* [SOURCE DATA]
(** Everything after the directory entry: [d2] has the entry and the new block. *)
Lemma create_finish d2 i b ft m n lk content p_dir_b l r blk_bm ino_bm dd :
  12 <= i <= 32 -> 11 <= b <= 64 -> used_inode d i = false -> used_block d b = false ->
  block_ok blk_bm -> (forall j, 1 <= j -> bit blk_bm (j - 1) = if j =? b then true else used_block d j) ->
  block_ok ino_bm -> (forall j, 1 <= j -> bit ino_bm (j - 1) = if j =? i then true else used_inode d j) ->
  disk_ok d2 -> (forall j, 1 <= j <= NUM_INODES -> pointers d2 j = pointers d j /\ file_size d2 j = file_size d j) ->
  (forall x, 9 <= x <= 64 -> d2 x = if x =? b0 then p_dir_b else if x =? b then content else d x) ->
  entries (d b0) 0 = l ++ r -> entries p_dir_b 0 = l ++ (i, ft, leaf) :: r ->
  in_width 16 m -> in_width 16 lk -> Z.of_nat n < 2 ^ 32 ->
  exists d3 d', write_inode d2 i m (Z.of_nat n) lk [b] = Some d3 /\
    commit_counts (ext2_write_block (ext2_write_block d3 BLOCK_BITMAP_BLOCK blk_bm) INODE_BITMAP_BLOCK ino_bm) (-1) (-1) dd = Some d' /\
    adds d d' b0 i b ft leaf n content.
Proof using All.
  intros Hi Hb Hui Hub Hbb Hbbit Hib Hibit Hd2 Hold Hx He1 He2 Hm Hlk Hn. assert (1 <= i <= NUM_INODES) as Hin by (unfold NUM_INODES; lia).
  destruct (fs_used d Hfs p 0 b0 Hp Hb0 Hnz) as [Hb0r Hb0u]. assert (b0 <> b) as Hne by congruence.
  destruct (write_inode_total d2 i m (Z.of_nat n) lk [b]) as (tbl & Hwi & Htok & Hrd & Hot); try done.
  { red. lia. }
  { cbn. lia. }
  { apply Forall_singleton. red. lia. }
  destruct (table_block i Hin) as [Htb Htr].
  set (d3 := ext2_write_block d2 (inode_block_and_offset i).1 tbl).
  assert (disk_ok d3) as Hd3 by (by apply write_block_ok).
  destruct (commit_new d3 blk_bm ino_bm (-1) (-1) dd) as (d' & Hc & Hd' & Hs & HB & HI); [done..|].
  exists d3, d'. split; [unfold write_inode, ext2_read_block; by rewrite Hwi|]. split; [done|].
  assert (forall x, 9 <= x <= 64 -> d' x = d2 x) as Hdata.
  { intros x Hxr. rewrite Hs by lia. apply write_block_ne. lia. }
  specialize (Hrd d'). rewrite Hs in Hrd by lia. specialize (Hrd (write_block_eq _ _ _)).
  destruct (read_inode_pointers _ _ _ Hrd) as [Hpi Hsi].
  assert (forall j, 1 <= j <= NUM_INODES -> j <> i -> read_inode d' j = read_inode d2 j) as Hoth.
  { intros j Hj Hji. apply Hot; [rewrite Hs by lia; apply write_block_eq| |done|done]. intros x Hxr Hxn. rewrite Hs by lia. by apply write_block_ne. }
  constructor; [exact Hd'|exact Hi|exact (conj Hb Hub)|exact Hui| | |exact Hpi| | | | |].
  - intros j Hj. unfold used_inode at 1. rewrite HI. by apply Hibit.
  - intros j Hj. unfold used_block at 1. rewrite HB. by apply Hbbit.
  - rewrite Hsi. cbn. lia.
  - rewrite Hdata, Hx by lia. rewrite (proj2 (Z.eqb_neq _ _)) by lia. by rewrite Z.eqb_refl.
  - intros j Hj Hji. destruct (pointers_ext d2 d' j (Hoth j Hj Hji)) as [-> ->]. by apply Hold.
  - intros x Hxr Hxb Hxb0. rewrite Hdata, Hx by lia. by rewrite !(proj2 (Z.eqb_neq _ _)) by done.
  - exists l, r. split; [done|]. rewrite Hdata, Hx by lia. by rewrite Z.eqb_refl.
Qed.
Definition read_tss_descriptor (gdt : bytes) (selector : Z) : option descriptor :=
  d ← read_descriptor gdt selector;
  upper ← rle 4 gdt (8 * Z.to_nat (selector / 8) + 8)%nat;
  Some (mkDesc (d_base d + 2 ^ 32 * upper) (d_limit d) (d_access d) (d_flags d)).

Definition dpl (d : descriptor) : Z := d_access d / 2 ^ 5 mod 4.
Definition rpl (selector : Z) : Z := selector mod 4.

(** ** Permission bits: lemmas *)

Record iopb_ok (b : bytes) : Prop := {
  iopb_length : length b = IOPB_BYTES;
  iopb_bytes : all_bytes b }.

Definition allowed (b : bytes) (port : Z) : bool := (port <? IOPB_PORTS) && negb (bit b port).

Lemma IOPB_BYTES_eq : IOPB_BYTES = 129%nat.
Proof. reflexivity. Qed.

Lemma iopb_room b i : iopb_ok b -> i < IOPB_PORTS -> i < 8 * Z.of_nat (length b).
Proof. intros [-> _] Hi. rewrite IOPB_BYTES_eq. unfold IOPB_PORTS in *. lia. Qed.

Lemma is_port_allowed_spec b p : iopb_ok b -> 0 <= p -> is_port_allowed b p = Some (allowed b p).
Proof.
  intros Hb Hp. unfold is_port_allowed, allowed. destruct (Z.ltb_spec p IOPB_PORTS).
  - rewrite (proj2 (Z.leb_gt IOPB_PORTS p)) by done.
    rewrite bitmap_test_bit by (try apply Hb; pose proof (iopb_room b p Hb); lia). done.
  - by rewrite (proj2 (Z.leb_le IOPB_PORTS p)).
Qed.

(** An update of the bitmap that gives one port the permission [v]. *)
Definition port_update (b : bytes) (p : Z) (v : bool) (b' : bytes) : Prop :=
  iopb_ok b' /\ forall q, 0 <= q -> allowed b' q = if (q =? p) && (p <? IOPB_PORTS) then v else allowed b q.

Lemma port_update_bit b p v b' :
  iopb_ok b -> 0 <= p < IOPB_PORTS -> update_bit b p (negb v) b' -> port_update b p v b'.
Proof.
  intros [Hl Hb] Hp (Hl' & Hb' & Hu). split; [split; [congruence|done]|].
  intros q Hq. unfold allowed. rewrite Hu by done.
  destruct (Z.eqb_spec q p) as [->|]; [|done].
  rewrite (proj2 (Z.ltb_lt p IOPB_PORTS)) by lia. simpl. apply negb_involutive.
Qed.

Lemma port_update_out b p v : iopb_ok b -> IOPB_PORTS <= p -> port_update b p v b.
Proof.
  intros Hb Hp. split; [done|]. intros q _. rewrite (proj2 (Z.ltb_ge p IOPB_PORTS)) by done.
  by rewrite andb_false_r.
Qed.

Lemma allow_port_spec b p :
  iopb_ok b -> 0 <= p -> exists b', allow_port_bits b p = Some b' /\ port_update b p true b'.
Proof.
  intros Hb Hp. unfold allow_port_bits. destruct (Z.leb_spec IOPB_PORTS p); [eauto using port_update_out|].
  destruct (bitmap_clear_spec b p) as (b' & ? & ?); [apply Hb|split; [done|by apply iopb_room]|].
  exists b'. split; [done|]. apply port_update_bit; done || lia.
Qed.

Lemma deny_port_spec b p :
  iopb_ok b -> 0 <= p -> exists b', deny_port_bits b p = Some b' /\ port_update b p false b'.
Proof.
  intros Hb Hp. unfold deny_port_bits. destruct (Z.leb_spec IOPB_PORTS p); [eauto using port_update_out|].
  destruct (bitmap_set_spec b p) as (b' & ? & ?); [apply Hb|split; [done|by apply iopb_room]|].
  exists b'. split; [done|]. apply port_update_bit; done || lia.
Qed.

Lemma denied_iopb_ok : iopb_ok (replicate IOPB_BYTES 0xFF).
Proof. split; [apply length_replicate|]. apply Forall_replicate. red. lia. Qed.
(* ===== verification/Policy.v ===== *)
(** * Grant-time policy and application manifests

    [kernel_rs/src/policy.rs] (the one ceiling on an agent's rights) and
    [manifest.rs] (the set of object kinds an application declares, one bit per
    kind). *)

From S2P Require Import Prelude AuditLog Capability.

Definition AGENT_MAX_RIGHTS : Z := Z.lor (Z.lor (Z.lor INTROSPECT AUDIT_QUERY) SEND) RECEIVE.

Definition allows (rs : Z) : bool := contains AGENT_MAX_RIGHTS rs.

Inductive CapKind :=
  | KIpcEndpoint | KMmioRegion | KInterruptLine | KPortIoRange | KFileObject | KIntrospectionHandle
  | KAuditQueryHandle | KSocket | KSurface | KUserSession | KCryptoKey | KDnsResolver | KExecHandle.

#[export] Instance CapKind_eq_dec : EqDecision CapKind.
Proof. solve_decision. Defined.

(** [kind as u16]. *)
Definition CapKind_code (k : CapKind) : Z :=
  match k with
  | KIpcEndpoint => 0 | KMmioRegion => 1 | KInterruptLine => 2 | KPortIoRange => 3 | KFileObject => 4
  | KIntrospectionHandle => 5 | KAuditQueryHandle => 6 | KSocket => 7 | KSurface => 8 | KUserSession => 9
  | KCryptoKey => 10 | KDnsResolver => 11 | KExecHandle => 12
  end.

Definition kind_of (k : KernelObjectKind) : CapKind :=
  match k with
  | IpcEndpoint => KIpcEndpoint
  | MmioRegion _ _ => KMmioRegion
  | InterruptLine _ => KInterruptLine
  | PortIoRange _ _ => KPortIoRange
  | FileObject _ => KFileObject
  | IntrospectionHandle => KIntrospectionHandle
  | AuditQueryHandle => KAuditQueryHandle
  | Socket _ _ _ _ => KSocket
  | Surface _ _ _ _ => KSurface
  | UserSession _ => KUserSession
  | CryptoKey _ => KCryptoKey
  | DnsResolver _ => KDnsResolver
  | ExecHandle => KExecHandle
  end.

(** [Manifest(u16)]. *)
Abbreviation Manifest := Z (only parsing).
Definition MANIFEST_NONE : Manifest := 0.
Definition allow (m : Manifest) (k : CapKind) : Manifest := Z.lor m (u16 (Z.shiftl 1 (CapKind_code k))).
Definition declares (m : Manifest) (k : CapKind) : bool := negb (Z.land m (u16 (Z.shiftl 1 (CapKind_code k))) =? 0).

(** ** Lemmas *)

Lemma CapKind_code_range k : 0 <= CapKind_code k < 16.
Proof. destruct k; cbn; lia. Qed.

Lemma CapKind_code_inj k k' : CapKind_code k = CapKind_code k' -> k = k'.
Proof. destruct k, k'; cbn; congruence || lia. Qed.

Lemma kind_bit k : u16 (Z.shiftl 1 (CapKind_code k)) = Z.shiftl 1 (CapKind_code k).
Proof. by destruct k. Qed.

Lemma declares_testbit m k : declares m k = Z.testbit m (CapKind_code k).
Proof. unfold declares. rewrite kind_bit. apply land_shift_testbit, CapKind_code_range. Qed.

(** A manifest built with [allow] declares exactly the kinds named: no kind's
    bit collides with another's or falls off the 16-bit word. *)
Lemma manifest_declares_exact ks k : declares (foldl allow MANIFEST_NONE ks) k = bool_decide (k ∈ ks).
Proof.
  rewrite declares_testbit.
  assert (forall m, Z.testbit (foldl allow m ks) (CapKind_code k) = Z.testbit m (CapKind_code k) || bool_decide (k ∈ ks)) as H.
  { induction ks as [|k' ks IH]; intros m; cbn [foldl].
    - by rewrite bool_decide_eq_false_2, orb_false_r by apply not_elem_of_nil.
    - rewrite IH. unfold allow. rewrite Z.lor_spec, kind_bit, Z.shiftl_1_l, Z.pow2_bits_eqb by apply CapKind_code_range.
      rewrite <- orb_assoc. f_equal. destruct (decide (k = k')) as [->|Hne].
      + rewrite Z.eqb_refl. symmetry. apply bool_decide_eq_true_2, list_elem_of_here.
      + rewrite (proj2 (Z.eqb_neq _ _)) by (intros ?%CapKind_code_inj; congruence). cbn.
        apply bool_decide_ext. rewrite elem_of_cons. naive_solver. }
  rewrite H. unfold MANIFEST_NONE. by rewrite Z.bits_0.
Qed.

(** The agent ceiling: exactly four rights, none of which grants, revokes,
    maps, or touches files, ports or keys. *)
Lemma allows_bits rs : allows rs = true -> forall i, Z.testbit rs i = true -> 0 <= i -> i ∈ [0; 1; 7; 8].
Proof.
  unfold allows. intros Hc i Hi H0. pose proof (proj1 (contains_testbit _ _) Hc i H0 Hi) as Hb.
  assert (i < 9) as Hlt.
  { destruct (Z_lt_le_dec i 9) as [|Hge]; [done|]. exfalso.
    rewrite (in_width_testbit 9 AGENT_MAX_RIGHTS i) in Hb; [done|lia|vm_compute; split; congruence]. }
  assert (i = 0 \/ i = 1 \/ i = 2 \/ i = 3 \/ i = 4 \/ i = 5 \/ i = 6 \/ i = 7 \/ i = 8) as Hcases by lia.
  repeat (destruct Hcases as [->|Hcases]; [first [discriminate Hb|set_solver]|]). subst. set_solver.
Qed.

* [ASSIGNMENT]
Return every line of the listing above that contains "KPortIoRange".

* [ANSWER TO THIS EXERCISE]
  | KIpcEndpoint | KMmioRegion | KInterruptLine | KPortIoRange | KFileObject | KIntrospectionHandle
  | KIpcEndpoint => 0 | KMmioRegion => 1 | KInterruptLine => 2 | KPortIoRange => 3 | KFileObject => 4
  | PortIoRange _ _ => KPortIoRange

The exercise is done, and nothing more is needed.